Freedom of Speech and the Criminal Law
74 Pages Posted: 21 Sep 2017
Date Written: September 20, 2017
Because the Free Speech Clause limits government power to enact penal statutes, it has a close relationship to American criminal law. This Article explores that relationship at a time when a fast-growing “decriminalization movement” has taken hold across the nation. At the heart of the Article is the idea that free speech law has developed in ways that have positioned the Supreme Court to use that law to impose significant new limits on the criminalization of speech. More particularly, this article claims that the Court has developed three distinct decision-making strategies for decriminalizing speech based on constitutional principles. The first involves judicial blocking—that is, declaring some speech controls altogether out of bounds, whether they utilize either criminal or civil sanctions. The second involves judicial channeling—that is, requiring that government regulation of some types of speech must take the form of civil law, and not criminal law, restraints.
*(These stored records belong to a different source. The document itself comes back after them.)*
(** Each gateway is announced once. *)
Fixpoint announce (l : link) (gateway4 : string) (gws : list string) (addrs : list string) : call () :=
  match addrs with
  | [] => mret ()
  | addr :: addrs =>
      ip ← lift (ParseIPNet addr);
      match To4 (IP ip) with
      | None => announce l gateway4 gws addrs
      | Some _ =>
          gw ← (if ones ip <=? 30 then last ← lift (GetLastIPv4 ip); mret (string_v4 (last - 1)) else mret gateway4);
          if bool_decide (gw ∈ gws ∨ gw = "") then announce l gateway4 gws addrs
          else dropped (Announce (Name l) gw);; announce l gateway4 (gw :: gws) addrs
      end
  end.
Definition routerAnnounceGateways (l : link) (addrs : list string) (gateway4 : string) : call () :=
  announce l gateway4 [] addrs.

Definition RouterConfigureAddrs (linkname : string) (addrs : list string) (gateway4 : string) : call () :=
  l ← link_by_name linkname;
  add_addrs l addrs;;
  routerAnnounceGateways l addrs gateway4.

Definition RouterConfigure (linkname : string) (attrs : VirtualRouterAttrs) (secondStage : bool) : call () :=
  if secondStage then RouterConfigureAddrs linkname (attr_Addrs attrs) (Gateway4 attrs)
  else RouterConfigureInterface linkname attrs.

(** *** Deconfiguration, which mostly goes on whatever happens *)

Fixpoint each_of {A} (f : A → call ()) (l : list A) : call () :=
  match l with [] => mret () | x :: l => f x;; each_of f l end.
The third involves judicial narrowing—that is, interpreting criminal statutes to restrict their reach and thus frustrate potential government prosecutions in light of free expression values. This Article identifies concrete ways in which the Court might deploy all three strategies to support the decriminalization of expressive conduct in the future, with regard to such topics as fighting words, hostile audience speech, infliction of emotional distress, mens rea rules, speech law “tortification,” content discrimination, individualized-warning requirements, hybrid-rights analysis, and more.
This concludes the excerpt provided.